Miss Harrison points out to me that the dokana became actual objects of worship."

 

"Now in Sparta it is well known that the sign of the Dioscuri is the dokana, but it is not yet as clear as one could wish it to be, in what way the sacred cross-beams were arranged and what was the resulting conventional figure of them.

 

In the votive tablet of Argenidas, now at Verona in the Museo Civico, we have an Anakeion or Temple of the Dioscuri (Anakes), whose front is marked by the sign of the Dokana; the beams, if we may assume the relief to contain the whole of the representation, are simply arranged in the form of the letter H, and the figure is repeated, so that we have side by side the delineation H H.
 

But here we are not quite sure that the artist has treated the subject fairly: for, in the first place, Plutarch tells us (De amore frat. § 1) that the cross-beams were double, in which case we ought to have a representation of the form |=| |=| : and in the next place, it looks as if the repetition of the symbol were a mistake of the artist, who did not realize that one such sign stood for the pair of Dioscuri.

 

If the sign with double cross-beams be the correct one, we could then compare it with the unfinished brick wall which is the sign of the twins in Babylonia; but we need more information on this point from Spartan and other monuments.

 

It has something to do with building, but what the particular thing is that is being builded is not so clear.

 

And it is quite possible that the Verona monument is right, as far as Italy is concerned, and that it varied its Dokana from the traditional Spartan form.

 

Suppose, now, we pass from Verona and the votive relief of the safely-returned Argenidas, and examine the Milanese mosaics of S. Protase and S. Gervase, which are recognized to go back nearly to the time of S. Ambrose.

 

We shall find that the garments of the two saints are marked by a mysterious symbol, which the Milanese scholars have not succeeded in explaining.

 

These markings, according to Prof.
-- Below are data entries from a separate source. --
Definition Hacl_Impl_Salsa20_setup (st k n1 : list Z) (c : Z) : list Z :=
  let tmp := replicate 10 0 in
  let k_ := Hacl_Lib_LoadStore32_uint32s_from_le_bytes (slice tmp 0 8) k 8 in
  let n_ := Hacl_Lib_LoadStore32_uint32s_from_le_bytes (slice tmp 8 2) n1 2 in
  let c0 := wrap 32 c in
  let c1 := wrap 32 (c >> 32)%u64 in
  let k0 := k_.[0] in
  let k1 := k_.[1] in
  let k2 := k_.[2] in
  let k3 := k_.[3] in
  let k4 := k_.[4] in
  let k5 := k_.[5] in
  let k6 := k_.[6] in
  let k7 := k_.[7] in
  let n0 := n_.[0] in
  let n11 := n_.[1] in
  Hacl_Lib_Create_make_h32_16 st
    0x61707865 k0 k1 k2 k3 0x3320646e n0 n11 c0 c1 0x79622d32 k4 k5 k6 k7 0x6b206574.

Definition Hacl_Impl_Salsa20_line (st : list Z) (a b d : nat) (s : Z) : list Z :=
  let sa := st.[a] in
  let sb := st.[b] in
  let sd := st.[d] in
  let sbd := (sb + sd)%u32 in
  let sbds := ((sbd << s) .| (sbd >> (32 - s)))%u32 in
  st.[a <- (sa ^^ sbds)%u32].

Definition Hacl_Impl_Salsa20_quarter_round (st : list Z) (a b c d : nat) : list Z :=
  let st := Hacl_Impl_Salsa20_line st b a d 7 in
  let st := Hacl_Impl_Salsa20_line st c b a 9 in
  let st := Hacl_Impl_Salsa20_line st d c b 13 in
  Hacl_Impl_Salsa20_line st a d c 18.

Definition Hacl_Impl_Salsa20_double_round (st : list Z) : list Z :=
  let st := Hacl_Impl_Salsa20_quarter_round st 0 4 8 12 in
  let st := Hacl_Impl_Salsa20_quarter_round st 5 9 13 1 in
  let st := Hacl_Impl_Salsa20_quarter_round st 10 14 2 6 in
  let st := Hacl_Impl_Salsa20_quarter_round st 15 3 7 11 in
  let st := Hacl_Impl_Salsa20_quarter_round st 0 1 2 3 in
  let st := Hacl_Impl_Salsa20_quarter_round st 5 6 7 4 in
  let st := Hacl_Impl_Salsa20_quarter_round st 10 11 8 9 in
  Hacl_Impl_Salsa20_quarter_round st 15 12 13 14.

Definition Hacl_Impl_Salsa20_rounds (st : list Z) : list Z :=
  for_ 0 10 (fun _ st => Hacl_Impl_Salsa20_double_round st) st.

Definition Hacl_Impl_Salsa20_sum_states (st st_ : list Z) : list Z :=
  for_ 0 16 (fun i st =>
    let xi := st.[i] in
    let yi := st_.[i] in
    st.[i <- (xi + yi)%u32]) st.

Definition Hacl_Impl_Salsa20_copy_state (st st_ : list Z) : list Z := blit st 0 (take 16 st_).

(** The key stream block goes to [k]; the counter words of [st] change too. *)
Definition Hacl_Impl_Salsa20_salsa20_core (k st : list Z) (ctr : Z) : list Z * list Z :=
  let c0 := wrap 32 ctr in
  let c1 := wrap 32 (ctr >> 32)%u64 in
  let st := st.[8 <- c0] in
  let st := st.[9 <- c1] in
  let k := Hacl_Impl_Salsa20_copy_state k st in
  let k := Hacl_Impl_Salsa20_rounds k in
  let k := Hacl_Impl_Salsa20_sum_states k st in
  (k, st).

Definition Hacl_Impl_Salsa20_salsa20_block (stream_block st : list Z) (ctr : Z) : list Z * list Z :=
  let st_ := replicate 16 0 in
  let '(st_, st) := Hacl_Impl_Salsa20_salsa20_core st_ st ctr in
  (Hacl_Lib_LoadStore32_uint32s_to_le_bytes stream_block st_ 16, st).

Definition Hacl_Impl_Salsa20_init (st k n1 : list Z) : list Z := Hacl_Impl_Salsa20_setup st k n1 0.

Definition Hacl_Impl_Salsa20_update_last (output plain : list Z) (len : nat) (st : list Z) (ctr : Z)
    : list Z * list Z :=
  let block := replicate 64 0 in
  let '(block, st) := Hacl_Impl_Salsa20_salsa20_block block st ctr in
  let mask := block in
  let output := for_ 0 len (fun i output =>
    let xi := plain.[i] in
    let yi := mask.[i] in
    output.[i <- (xi ^^ yi)%u8]) output in
  (output, st).

Definition Hacl_Impl_Salsa20_update (output plain st : list Z) (ctr : Z) : list Z * list Z :=
  let b := replicate 48 0 in
  let k := slice b 0 16 in
  let ib := slice b 16 16 in
  let ob := slice b 32 16 in
  let '(k, st) := Hacl_Impl_Salsa20_salsa20_core k st ctr in
  let ib := Hacl_Lib_LoadStore32_uint32s_from_le_bytes ib plain 16 in
  let ob := for_ 0 16 (fun i ob =>
    let xi := ib.[i] in
    let yi := k.[i] in
    ob.[i <- (xi ^^ yi)%u32]) ob in
  (Hacl_Lib_LoadStore32_uint32s_to_le_bytes output ob 16, st).

Definition Hacl_Impl_Salsa20_salsa20_counter_mode_blocks
    (output plain : list Z) (len : nat) (st : list Z) (ctr : Z) : list Z * list Z :=
  for_ 0 len (fun i '(output, st) =>
    let b := drop (64 * i) plain in
    let o := drop (64 * i) output in
    let '(o, st) := Hacl_Impl_Salsa20_update o b st (ctr + Z.of_nat i)%u64 in
    (take (64 * i) output ++ o, st)) (output, st).

Definition Hacl_Impl_Salsa20_salsa20_counter_mode
    (output plain : list Z) (len : Z) (st : list Z) (ctr : Z) : list Z * list Z :=
  let blocks_len := (len >> 6)%u32 in
  let part_len := (len & 0x3f)%u32 in
  let off := Z.to_nat (64 * blocks_len)%u32 in
  let plain__ := drop off plain in
  let '(output, st) :=
    Hacl_Impl_Salsa20_salsa20_counter_mode_blocks output plain (Z.to_nat blocks_len) st ctr in
  if 0 <? part_len then
    let '(o, st) := Hacl_Impl_Salsa20_update_last (drop off output) plain__ (Z.to_nat part_len) st
                      (ctr + blocks_len)%u64 in
    (take off output ++ o, st)
  else (output, st).

Definition Hacl_Impl_Salsa20_salsa20
    (output plain : list Z) (len : Z) (k n1 : list Z) (ctr : Z) : list Z :=
  let st := replicate 16 0 in
  let st := Hacl_Impl_Salsa20_init st k n1 in
  fst (Hacl_Impl_Salsa20_salsa20_counter_mode output plain len st ctr).

(** The same code when [output] and [plain] are one buffer, as in the calls
    that encrypt in place. *)
Definition Hacl_Impl_Salsa20_update_last_inplace (buf : list Z) (len : nat) (st : list Z) (ctr : Z)
    : list Z * list Z :=
  let block := replicate 64 0 in
  let '(block, st) := Hacl_Impl_Salsa20_salsa20_block block st ctr in
  let mask := block in
  let buf := for_ 0 len (fun i buf =>
    let xi := buf.[i] in
    let yi := mask.[i] in
    buf.[i <- (xi ^^ yi)%u8]) buf in
  (buf, st).

Definition Hacl_Impl_Salsa20_salsa20_counter_mode_blocks_inplace
    (buf : list Z) (len : nat) (st : list Z) (ctr : Z) : list Z * list Z :=
  for_ 0 len (fun i '(buf, st) =>
    let b := drop (64 * i) buf in
    let '(o, st) := Hacl_Impl_Salsa20_update b b st (ctr + Z.of_nat i)%u64 in
    (take (64 * i) buf ++ o, st)) (buf, st).

Definition Hacl_Salsa20_salsa20_inplace (buf : list Z) (len : Z) (k n1 : list Z) (ctr : Z) : list Z :=
  let st := replicate 16 0 in
  let st := Hacl_Impl_Salsa20_init st k n1 in
  let blocks_len := (len >> 6)%u32 in
  let part_len := (len & 0x3f)%u32 in
  let off := Z.to_nat (64 * blocks_len)%u32 in
  let '(buf, st) :=
    Hacl_Impl_Salsa20_salsa20_counter_mode_blocks_inplace buf (Z.to_nat blocks_len) st ctr in
  if 0 <? part_len then
    let '(o, st) := Hacl_Impl_Salsa20_update_last_inplace (drop off buf) (Z.to_nat part_len) st
                      (ctr + blocks_len)%u64 in
    take off buf ++ o
  else buf.

Definition Hacl_Impl_HSalsa20_setup (st k n1 : list Z) : list Z :=
  let tmp := replicate 12 0 in
  let k_ := Hacl_Lib_LoadStore32_uint32s_from_le_bytes (slice tmp 0 8) k 8 in
  let n_ := Hacl_Lib_LoadStore32_uint32s_from_le_bytes (slice tmp 8 4) n1 4 in
  let k0 := k_.[0] in
  let k1 := k_.[1] in
  let k2 := k_.[2] in
  let k3 := k_.[3] in
  let k4 := k_.[4] in
  let k5 := k_.[5] in
  let k6 := k_.[6] in
  let k7 := k_.[7] in
  let n0 := n_.[0] in
  let n11 := n_.[1] in
  let n2 := n_.[2] in
  let n3 := n_.[3] in
  Hacl_Lib_Create_make_h32_16 st
    0x61707865 k0 k1 k2 k3 0x3320646e n0 n11 n2 n3 0x79622d32 k4 k5 k6 k7 0x6b206574.

Definition Hacl_Impl_HSalsa20_crypto_core_hsalsa20 (output nonce key : list Z) : list Z :=
  let tmp := replicate 24 0 in
  let st := slice tmp 0 16 in
  let hs := slice tmp 16 8 in
  let st := Hacl_Impl_HSalsa20_setup st key nonce in
  let st := Hacl_Impl_Salsa20_rounds st in
  let hs0 := st.[0] in
  let hs1 := st.[5] in
  let hs2 := st.[10] in
  let hs3 := st.[15] in
  let hs4 := st.[6] in
  let hs5 := st.[7] in
  let hs6 := st.[8] in
  let hs7 := st.[9] in
  let hs := Hacl_Lib_Create_make_h32_8 hs hs0 hs1 hs2 hs3 hs4 hs5 hs6 hs7 in
  Hacl_Lib_LoadStore32_uint32s_to_le_bytes output hs 8.

Definition Hacl_Salsa20_salsa20
    (output plain : list Z) (len : Z) (k n1 : list Z) (ctr : Z) : list Z :=
  Hacl_Impl_Salsa20_salsa20 output plain len k n1 ctr.

Definition Hacl_Salsa20_hsalsa20 (output key nonce : list Z) : list Z :=
  Hacl_Impl_HSalsa20_crypto_core_hsalsa20 output nonce key.

End Salsa20.

(** ** Specification: Bernstein, "Salsa20 specification" *)

Module Salsa20_Spec.

Definition rotl (x n : Z) : Z := Z.lor (wshl 32 x n) (wshr x (32 - n)).

Definition quarterround (y : Z * Z * Z * Z) : Z * Z * Z * Z :=
  let '(y0, y1, y2, y3) := y in
  let z1 := Z.lxor y1 (rotl (wadd 32 y0 y3) 7) in
  let z2 := Z.lxor y2 (rotl (wadd 32 z1 y0) 9) in
  let z3 := Z.lxor y3 (rotl (wadd 32 z2 z1) 13) in
  let z0 := Z.lxor y0 (rotl (wadd 32 z3 z2) 18) in
  (z0, z1, z2, z3).

Definition columnround (x : list Z) : list Z :=
  let '(y0, y4, y8, y12) := quarterround (x.[0], x.[4], x.[8], x.[12]) in
  let '(y5, y9, y13, y1) := quarterround (x.[5], x.[9], x.[13], x.[1]) in
  let '(y10, y14, y2, y6) := quarterround (x.[10], x.[14], x.[2], x.[6]) in
  let '(y15, y3, y7, y11) := quarterround (x.[15], x.[3], x.[7], x.[11]) in
  [y0; y1; y2; y3; y4; y5; y6; y7; y8; y9; y10; y11; y12; y13; y14; y15].

Definition rowround (y : list Z) : list Z :=
  let '(z0, z1, z2, z3) := quarterround (y.[0], y.[1], y.[2], y.[3]) in
  let '(z5, z6, z7, z4) := quarterround (y.[5], y.[6], y.[7], y.[4]) in
  let '(z10, z11, z8, z9) := quarterround (y.[10], y.[11], y.[8], y.[9]) in
  let '(z15, z12, z13, z14) := quarterround (y.[15], y.[12], y.[13], y.[14]) in
  [z0; z1; z2; z3; z4; z5; z6; z7; z8; z9; z10; z11; z12; z13; z14; z15].

Definition doubleround (x : list Z) : list Z := rowround (columnround x).
Definition rounds (x : list Z) : list Z := Nat.iter 10 doubleround x.

(** The sixteen words fed to the core: constants, key and four input words. *)
Definition expand (k n : list Z) : list Z :=
  [0x61707865] ++ take 4 k ++ [0x3320646e] ++ take 4 n ++ [0x79622d32] ++ drop 4 k ++ [0x6b206574].

Definition core (x : list Z) : list Z := zip_with (wadd 32) (rounds x) x.

(** Block [ctr] of the key stream. *)
Definition block (key nonce : list Z) (ctr : Z) : list Z :=
  let ctr := wrap 64 ctr in
  unwords (core (expand (words 8 key) (words 2 nonce ++ [wrap 32 ctr; wrap 32 (wshr ctr 32)]))).

(** Encryption of a message: exclusive or with enough key stream. *)
Definition encrypt (key nonce : list Z) (ctr : Z) (m : list Z) : list Z :=
  xor_stream (block key nonce) ctr m.

Definition hsalsa (key input : list Z) : list Z :=
  let z := rounds (expand (words 8 key) (words 4 input)) in
  unwords [z.[0]; z.[5]; z.[10]; z.[15]; z.[6]; z.[7]; z.[8]; z.[9]].

End Salsa20_Spec.

Arguments Salsa20_Spec.rounds : simpl never.
Arguments Salsa20_Spec.core : simpl never.
Arguments Salsa20_Spec.block : simpl never.
Arguments Salsa20_Spec.encrypt : simpl never.
Arguments Salsa20_Spec.hsalsa : simpl never.

(** ** Refinement *)

Section Refinement.
Import Salsa20.

Lemma make_h32_16_spec b s0 s1 s2 s3 s4 s5 s6 s7 s8 s9 s10 s11 s12 s13 s14 s15 :
  length b = 16%nat ->
  Hacl_Lib_Create_make_h32_16 b s0 s1 s2 s3 s4 s5 s6 s7 s8 s9 s10 s11 s12 s13 s14 s15 =
  [s0; s1; s2; s3; s4; s5; s6; s7; s8; s9; s10; s11; s12; s13; s14; s15].
Proof. intros H. destruct_list b. reflexivity. Qed.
Ratti1, have the form of the letter H, when lying on its side, or rather, of a double T.

 

1) In Ambrosiana, p. 31.

 

They make one think, says Ratti, of the well-known passage in Ezekiel (ix. 46) where the sacred Tau is placed on the foreheads of the faithful; one has only to imagine that they have been removed from the forehead to the raiment for aesthetic reasons.

 

Unfortunately this hypothesis broke down at the start, for the same marks turned up elsewhere, and not always on Christian figures or monuments, so that the hyopthesis that they stood for the ordinary Christian sign had to be abandoned.

 

And no other solution seems to have been propounded, deserving of attention.
 

We propose an alternative explanation to that of Prof. Ratti, viz. that the signs are the taboo-mark of the Dioscuri2.

 

2) I use the term taboo-mark, which may apply to men or things. Cain, in the book of Genesis, has such a taboo-mark. It was, no doubt, conventional."